[What is needed]: Lines in the data below that contain the word "injection" are to be copied.

Collected data
Start of Block

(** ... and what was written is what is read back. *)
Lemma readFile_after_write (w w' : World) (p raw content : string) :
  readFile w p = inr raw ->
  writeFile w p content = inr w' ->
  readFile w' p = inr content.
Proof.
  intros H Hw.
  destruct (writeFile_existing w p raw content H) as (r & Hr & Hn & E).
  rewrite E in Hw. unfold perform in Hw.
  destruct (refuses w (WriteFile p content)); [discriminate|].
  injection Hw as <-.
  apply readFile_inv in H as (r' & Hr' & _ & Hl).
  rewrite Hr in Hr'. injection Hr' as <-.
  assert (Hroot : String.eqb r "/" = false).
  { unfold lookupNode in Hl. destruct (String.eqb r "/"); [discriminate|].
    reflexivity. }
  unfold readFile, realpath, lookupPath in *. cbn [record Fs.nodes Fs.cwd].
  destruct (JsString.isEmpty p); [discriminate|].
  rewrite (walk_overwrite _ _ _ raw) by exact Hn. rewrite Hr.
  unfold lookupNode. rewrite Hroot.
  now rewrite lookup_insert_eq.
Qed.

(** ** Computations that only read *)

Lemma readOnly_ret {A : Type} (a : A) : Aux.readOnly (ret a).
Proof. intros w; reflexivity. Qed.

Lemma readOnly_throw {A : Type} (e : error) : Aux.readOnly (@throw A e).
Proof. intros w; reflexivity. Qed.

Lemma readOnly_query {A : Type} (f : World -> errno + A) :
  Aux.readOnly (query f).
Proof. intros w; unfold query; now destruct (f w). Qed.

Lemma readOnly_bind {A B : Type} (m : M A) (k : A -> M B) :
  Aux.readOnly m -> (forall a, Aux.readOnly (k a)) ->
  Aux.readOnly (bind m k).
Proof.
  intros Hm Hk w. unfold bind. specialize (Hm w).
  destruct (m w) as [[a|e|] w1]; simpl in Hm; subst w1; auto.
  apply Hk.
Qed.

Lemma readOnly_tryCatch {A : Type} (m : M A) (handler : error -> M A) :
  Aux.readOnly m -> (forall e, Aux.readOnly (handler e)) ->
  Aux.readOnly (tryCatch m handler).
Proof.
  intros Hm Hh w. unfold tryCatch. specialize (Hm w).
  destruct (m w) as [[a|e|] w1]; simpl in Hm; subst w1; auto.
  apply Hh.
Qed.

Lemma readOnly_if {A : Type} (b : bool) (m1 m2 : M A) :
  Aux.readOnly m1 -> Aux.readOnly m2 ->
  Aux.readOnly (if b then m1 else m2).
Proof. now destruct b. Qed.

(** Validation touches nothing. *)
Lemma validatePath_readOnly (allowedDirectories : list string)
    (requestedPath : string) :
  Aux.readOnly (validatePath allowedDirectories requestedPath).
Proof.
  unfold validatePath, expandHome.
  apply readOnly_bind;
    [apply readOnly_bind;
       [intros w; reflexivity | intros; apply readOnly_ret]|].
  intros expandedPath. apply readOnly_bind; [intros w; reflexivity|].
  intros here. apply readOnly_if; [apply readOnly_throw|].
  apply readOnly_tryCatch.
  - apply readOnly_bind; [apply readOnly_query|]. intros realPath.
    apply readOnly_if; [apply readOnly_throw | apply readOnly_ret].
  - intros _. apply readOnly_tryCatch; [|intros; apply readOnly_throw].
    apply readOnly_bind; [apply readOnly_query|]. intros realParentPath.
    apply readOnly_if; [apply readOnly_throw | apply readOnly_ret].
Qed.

End of Block
Start of Block

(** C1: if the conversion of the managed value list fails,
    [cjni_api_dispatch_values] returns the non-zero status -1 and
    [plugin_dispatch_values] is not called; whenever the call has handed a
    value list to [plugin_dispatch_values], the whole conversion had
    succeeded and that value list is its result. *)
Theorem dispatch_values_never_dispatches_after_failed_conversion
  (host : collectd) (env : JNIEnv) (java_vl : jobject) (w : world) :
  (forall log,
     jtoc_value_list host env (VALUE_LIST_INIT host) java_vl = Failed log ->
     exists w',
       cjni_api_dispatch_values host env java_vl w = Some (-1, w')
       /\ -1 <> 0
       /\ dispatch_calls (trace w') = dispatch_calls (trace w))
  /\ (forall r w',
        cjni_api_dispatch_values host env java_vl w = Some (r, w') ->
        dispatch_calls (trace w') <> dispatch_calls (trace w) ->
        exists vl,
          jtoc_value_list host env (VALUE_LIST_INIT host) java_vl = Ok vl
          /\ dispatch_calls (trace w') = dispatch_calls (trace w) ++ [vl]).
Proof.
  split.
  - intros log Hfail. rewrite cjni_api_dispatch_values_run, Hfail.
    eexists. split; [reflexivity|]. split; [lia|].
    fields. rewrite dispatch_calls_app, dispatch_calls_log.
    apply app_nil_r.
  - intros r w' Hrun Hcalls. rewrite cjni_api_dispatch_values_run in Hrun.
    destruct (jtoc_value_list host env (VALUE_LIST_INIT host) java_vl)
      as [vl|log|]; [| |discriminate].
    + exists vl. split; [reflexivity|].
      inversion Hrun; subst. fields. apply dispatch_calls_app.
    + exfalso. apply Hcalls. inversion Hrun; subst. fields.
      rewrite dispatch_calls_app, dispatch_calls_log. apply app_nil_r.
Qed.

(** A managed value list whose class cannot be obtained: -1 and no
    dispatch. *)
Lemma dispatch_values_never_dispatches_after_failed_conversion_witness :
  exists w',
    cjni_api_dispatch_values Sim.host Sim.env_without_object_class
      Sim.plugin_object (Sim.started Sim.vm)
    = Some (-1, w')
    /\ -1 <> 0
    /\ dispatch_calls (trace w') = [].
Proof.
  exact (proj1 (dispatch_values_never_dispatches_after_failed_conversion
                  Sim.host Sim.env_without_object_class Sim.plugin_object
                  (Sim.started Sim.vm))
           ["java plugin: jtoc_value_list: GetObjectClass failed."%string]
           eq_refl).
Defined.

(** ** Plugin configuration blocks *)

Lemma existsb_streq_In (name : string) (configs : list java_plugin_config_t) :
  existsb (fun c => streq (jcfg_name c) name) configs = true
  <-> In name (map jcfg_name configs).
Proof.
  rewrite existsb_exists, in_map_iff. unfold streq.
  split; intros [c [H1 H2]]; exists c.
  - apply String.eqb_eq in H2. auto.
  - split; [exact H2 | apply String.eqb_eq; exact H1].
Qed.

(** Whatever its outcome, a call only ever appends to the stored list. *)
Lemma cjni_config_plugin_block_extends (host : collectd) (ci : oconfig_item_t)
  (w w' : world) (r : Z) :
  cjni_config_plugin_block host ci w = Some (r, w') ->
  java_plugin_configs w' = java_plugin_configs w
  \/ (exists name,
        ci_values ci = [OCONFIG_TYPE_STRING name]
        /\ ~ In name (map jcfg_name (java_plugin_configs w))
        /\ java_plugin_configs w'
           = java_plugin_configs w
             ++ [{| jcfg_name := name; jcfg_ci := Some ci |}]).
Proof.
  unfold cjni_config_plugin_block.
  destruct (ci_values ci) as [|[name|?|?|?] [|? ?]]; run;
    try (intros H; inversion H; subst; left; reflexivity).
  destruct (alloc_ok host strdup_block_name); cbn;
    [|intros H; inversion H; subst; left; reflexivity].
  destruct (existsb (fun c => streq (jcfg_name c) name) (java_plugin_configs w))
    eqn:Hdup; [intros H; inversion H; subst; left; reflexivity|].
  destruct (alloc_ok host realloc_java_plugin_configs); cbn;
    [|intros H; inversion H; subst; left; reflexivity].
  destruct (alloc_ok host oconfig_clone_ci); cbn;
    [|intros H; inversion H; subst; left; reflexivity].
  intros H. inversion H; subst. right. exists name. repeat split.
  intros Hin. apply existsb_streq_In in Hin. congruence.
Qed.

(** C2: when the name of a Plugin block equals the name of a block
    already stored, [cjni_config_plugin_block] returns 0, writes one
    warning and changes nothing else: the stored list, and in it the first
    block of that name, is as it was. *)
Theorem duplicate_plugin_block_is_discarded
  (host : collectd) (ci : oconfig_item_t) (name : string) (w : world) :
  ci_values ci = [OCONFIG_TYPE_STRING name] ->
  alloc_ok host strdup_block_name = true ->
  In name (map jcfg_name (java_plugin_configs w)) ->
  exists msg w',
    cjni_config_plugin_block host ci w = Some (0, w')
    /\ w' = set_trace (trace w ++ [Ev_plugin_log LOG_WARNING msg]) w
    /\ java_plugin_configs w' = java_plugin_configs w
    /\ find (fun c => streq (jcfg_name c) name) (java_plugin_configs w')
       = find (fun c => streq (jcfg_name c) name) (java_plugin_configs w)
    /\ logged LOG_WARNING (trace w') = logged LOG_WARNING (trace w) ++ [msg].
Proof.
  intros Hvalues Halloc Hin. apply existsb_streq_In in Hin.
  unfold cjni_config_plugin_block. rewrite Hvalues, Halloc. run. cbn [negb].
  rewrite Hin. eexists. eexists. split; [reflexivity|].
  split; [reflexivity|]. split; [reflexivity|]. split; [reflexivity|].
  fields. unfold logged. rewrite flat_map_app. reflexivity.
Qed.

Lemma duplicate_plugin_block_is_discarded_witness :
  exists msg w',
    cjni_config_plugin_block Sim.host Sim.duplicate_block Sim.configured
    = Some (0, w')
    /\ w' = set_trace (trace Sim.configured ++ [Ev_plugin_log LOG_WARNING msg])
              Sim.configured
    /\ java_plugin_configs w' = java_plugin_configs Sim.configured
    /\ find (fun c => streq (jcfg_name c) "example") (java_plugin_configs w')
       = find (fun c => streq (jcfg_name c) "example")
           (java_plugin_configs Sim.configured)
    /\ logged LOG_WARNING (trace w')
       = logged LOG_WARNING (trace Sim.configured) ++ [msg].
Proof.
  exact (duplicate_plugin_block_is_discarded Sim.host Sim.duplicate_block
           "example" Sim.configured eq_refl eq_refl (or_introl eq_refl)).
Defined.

End of Block
Start of Block

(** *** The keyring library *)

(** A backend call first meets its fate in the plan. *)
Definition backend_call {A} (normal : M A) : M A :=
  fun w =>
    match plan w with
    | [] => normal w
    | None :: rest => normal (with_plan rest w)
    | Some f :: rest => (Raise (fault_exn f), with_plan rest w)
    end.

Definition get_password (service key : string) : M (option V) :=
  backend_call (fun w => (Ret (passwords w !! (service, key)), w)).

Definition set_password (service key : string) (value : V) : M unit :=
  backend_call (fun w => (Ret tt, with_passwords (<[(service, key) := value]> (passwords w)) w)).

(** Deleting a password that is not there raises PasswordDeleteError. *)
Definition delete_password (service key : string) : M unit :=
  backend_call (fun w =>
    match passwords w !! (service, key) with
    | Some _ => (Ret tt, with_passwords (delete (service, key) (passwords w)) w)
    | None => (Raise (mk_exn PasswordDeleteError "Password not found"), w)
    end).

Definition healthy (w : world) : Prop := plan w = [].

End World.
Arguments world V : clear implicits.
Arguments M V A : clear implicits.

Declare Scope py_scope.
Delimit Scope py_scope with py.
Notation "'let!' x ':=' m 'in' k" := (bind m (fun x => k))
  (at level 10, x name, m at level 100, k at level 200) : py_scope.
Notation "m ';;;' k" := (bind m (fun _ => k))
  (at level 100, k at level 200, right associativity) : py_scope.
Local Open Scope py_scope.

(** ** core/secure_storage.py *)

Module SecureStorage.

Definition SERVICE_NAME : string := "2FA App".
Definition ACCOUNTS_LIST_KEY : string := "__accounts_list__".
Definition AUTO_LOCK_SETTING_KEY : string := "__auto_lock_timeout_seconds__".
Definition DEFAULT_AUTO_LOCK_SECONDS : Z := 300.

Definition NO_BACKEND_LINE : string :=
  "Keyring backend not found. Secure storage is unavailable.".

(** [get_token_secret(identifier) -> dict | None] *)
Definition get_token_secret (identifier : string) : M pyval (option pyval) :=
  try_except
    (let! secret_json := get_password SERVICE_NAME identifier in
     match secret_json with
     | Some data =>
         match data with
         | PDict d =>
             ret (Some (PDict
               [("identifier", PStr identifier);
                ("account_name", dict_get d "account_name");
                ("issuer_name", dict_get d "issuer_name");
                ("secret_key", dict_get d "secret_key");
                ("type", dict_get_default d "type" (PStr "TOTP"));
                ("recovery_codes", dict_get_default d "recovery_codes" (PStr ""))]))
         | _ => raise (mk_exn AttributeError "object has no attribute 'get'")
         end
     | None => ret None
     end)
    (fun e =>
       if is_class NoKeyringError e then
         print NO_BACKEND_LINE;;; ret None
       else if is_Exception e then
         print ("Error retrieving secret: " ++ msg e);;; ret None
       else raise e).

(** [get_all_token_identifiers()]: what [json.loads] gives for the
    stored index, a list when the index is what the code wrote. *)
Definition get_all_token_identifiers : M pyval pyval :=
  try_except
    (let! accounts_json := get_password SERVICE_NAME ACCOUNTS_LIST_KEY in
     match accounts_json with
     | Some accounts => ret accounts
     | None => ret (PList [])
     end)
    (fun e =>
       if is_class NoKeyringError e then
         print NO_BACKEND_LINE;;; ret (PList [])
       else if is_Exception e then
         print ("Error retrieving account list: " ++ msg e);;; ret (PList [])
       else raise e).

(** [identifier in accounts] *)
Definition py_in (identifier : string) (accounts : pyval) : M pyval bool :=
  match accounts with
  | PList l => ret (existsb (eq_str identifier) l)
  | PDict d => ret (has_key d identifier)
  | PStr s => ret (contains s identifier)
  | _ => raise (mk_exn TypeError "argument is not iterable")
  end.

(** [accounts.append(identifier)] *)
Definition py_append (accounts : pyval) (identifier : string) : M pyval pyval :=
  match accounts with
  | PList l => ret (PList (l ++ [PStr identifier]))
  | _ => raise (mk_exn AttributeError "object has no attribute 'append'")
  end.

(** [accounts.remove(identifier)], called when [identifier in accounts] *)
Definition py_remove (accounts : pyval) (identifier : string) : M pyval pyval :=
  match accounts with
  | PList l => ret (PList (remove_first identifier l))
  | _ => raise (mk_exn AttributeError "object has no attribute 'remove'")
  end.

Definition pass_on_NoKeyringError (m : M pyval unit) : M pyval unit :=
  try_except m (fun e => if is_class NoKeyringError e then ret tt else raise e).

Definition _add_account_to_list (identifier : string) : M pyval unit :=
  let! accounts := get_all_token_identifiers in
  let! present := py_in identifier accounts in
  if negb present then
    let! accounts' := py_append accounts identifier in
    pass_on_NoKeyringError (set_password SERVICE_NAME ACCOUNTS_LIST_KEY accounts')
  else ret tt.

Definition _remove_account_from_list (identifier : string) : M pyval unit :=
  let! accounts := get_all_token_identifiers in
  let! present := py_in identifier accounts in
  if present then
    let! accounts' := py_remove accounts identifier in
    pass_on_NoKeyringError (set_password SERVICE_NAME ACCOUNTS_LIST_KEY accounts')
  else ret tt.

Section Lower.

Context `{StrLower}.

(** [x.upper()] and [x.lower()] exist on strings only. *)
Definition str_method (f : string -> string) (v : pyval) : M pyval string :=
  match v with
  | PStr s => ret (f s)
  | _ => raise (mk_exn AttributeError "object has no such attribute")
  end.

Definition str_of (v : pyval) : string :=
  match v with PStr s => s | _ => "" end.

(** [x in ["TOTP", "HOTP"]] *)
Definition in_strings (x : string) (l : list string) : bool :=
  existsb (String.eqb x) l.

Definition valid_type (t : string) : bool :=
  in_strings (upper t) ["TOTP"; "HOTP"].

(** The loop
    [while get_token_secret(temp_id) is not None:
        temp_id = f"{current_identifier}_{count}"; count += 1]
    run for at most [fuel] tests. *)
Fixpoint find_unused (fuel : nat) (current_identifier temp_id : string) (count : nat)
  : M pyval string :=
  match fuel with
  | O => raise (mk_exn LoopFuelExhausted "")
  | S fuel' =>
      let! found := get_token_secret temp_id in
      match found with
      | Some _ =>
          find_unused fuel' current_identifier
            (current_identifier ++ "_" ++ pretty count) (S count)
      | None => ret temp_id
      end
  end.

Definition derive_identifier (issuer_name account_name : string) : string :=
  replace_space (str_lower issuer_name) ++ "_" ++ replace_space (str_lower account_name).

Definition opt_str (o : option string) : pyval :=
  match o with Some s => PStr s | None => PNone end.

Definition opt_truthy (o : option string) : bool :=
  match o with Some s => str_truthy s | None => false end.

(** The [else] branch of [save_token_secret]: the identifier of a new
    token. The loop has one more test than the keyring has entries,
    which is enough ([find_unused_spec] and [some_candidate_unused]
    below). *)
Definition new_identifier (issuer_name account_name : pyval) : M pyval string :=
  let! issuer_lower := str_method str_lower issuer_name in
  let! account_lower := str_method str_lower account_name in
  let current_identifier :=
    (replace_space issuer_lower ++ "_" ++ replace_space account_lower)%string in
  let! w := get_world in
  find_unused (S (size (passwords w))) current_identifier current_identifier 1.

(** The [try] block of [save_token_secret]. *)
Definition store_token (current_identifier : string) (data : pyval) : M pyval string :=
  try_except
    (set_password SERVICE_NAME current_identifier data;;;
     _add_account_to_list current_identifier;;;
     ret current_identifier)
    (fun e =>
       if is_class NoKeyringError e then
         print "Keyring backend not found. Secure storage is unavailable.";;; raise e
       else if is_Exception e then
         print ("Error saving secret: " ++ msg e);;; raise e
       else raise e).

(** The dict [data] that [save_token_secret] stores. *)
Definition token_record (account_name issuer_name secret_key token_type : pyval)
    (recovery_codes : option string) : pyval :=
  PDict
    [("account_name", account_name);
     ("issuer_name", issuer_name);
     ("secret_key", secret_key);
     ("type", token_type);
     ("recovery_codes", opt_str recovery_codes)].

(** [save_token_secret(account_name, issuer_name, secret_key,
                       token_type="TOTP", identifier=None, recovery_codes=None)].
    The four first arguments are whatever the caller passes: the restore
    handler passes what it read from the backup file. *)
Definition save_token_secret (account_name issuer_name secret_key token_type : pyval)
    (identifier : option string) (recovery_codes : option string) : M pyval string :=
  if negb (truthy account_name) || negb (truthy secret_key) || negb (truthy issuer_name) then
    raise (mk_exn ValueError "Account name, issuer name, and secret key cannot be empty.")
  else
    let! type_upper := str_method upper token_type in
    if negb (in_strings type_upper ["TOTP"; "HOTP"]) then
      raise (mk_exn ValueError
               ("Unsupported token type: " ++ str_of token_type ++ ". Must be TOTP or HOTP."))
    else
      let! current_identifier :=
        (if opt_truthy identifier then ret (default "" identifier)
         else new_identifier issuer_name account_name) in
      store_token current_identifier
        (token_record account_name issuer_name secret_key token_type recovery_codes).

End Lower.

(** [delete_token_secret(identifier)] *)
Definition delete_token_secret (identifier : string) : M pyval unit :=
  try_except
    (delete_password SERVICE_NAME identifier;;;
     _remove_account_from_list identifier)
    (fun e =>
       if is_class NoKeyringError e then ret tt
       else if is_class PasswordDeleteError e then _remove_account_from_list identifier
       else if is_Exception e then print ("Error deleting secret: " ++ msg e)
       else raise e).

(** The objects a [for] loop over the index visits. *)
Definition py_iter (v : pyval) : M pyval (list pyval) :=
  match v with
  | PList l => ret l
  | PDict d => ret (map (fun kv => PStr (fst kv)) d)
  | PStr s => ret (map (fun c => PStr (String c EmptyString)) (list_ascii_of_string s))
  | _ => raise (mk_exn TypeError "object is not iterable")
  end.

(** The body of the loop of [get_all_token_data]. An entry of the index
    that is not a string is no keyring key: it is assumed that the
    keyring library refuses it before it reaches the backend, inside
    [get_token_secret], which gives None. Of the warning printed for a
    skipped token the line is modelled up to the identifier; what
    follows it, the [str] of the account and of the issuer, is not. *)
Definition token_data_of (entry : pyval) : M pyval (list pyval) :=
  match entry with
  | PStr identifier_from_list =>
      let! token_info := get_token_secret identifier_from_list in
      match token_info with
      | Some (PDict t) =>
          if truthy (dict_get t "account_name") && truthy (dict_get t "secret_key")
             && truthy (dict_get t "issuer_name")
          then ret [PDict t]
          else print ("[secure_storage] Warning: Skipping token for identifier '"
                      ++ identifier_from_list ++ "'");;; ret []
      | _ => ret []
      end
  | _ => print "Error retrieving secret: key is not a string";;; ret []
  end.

End of Block

[Solution for this task]:
  injection Hw as <-.
  rewrite Hr in Hr'. injection Hr' as <-.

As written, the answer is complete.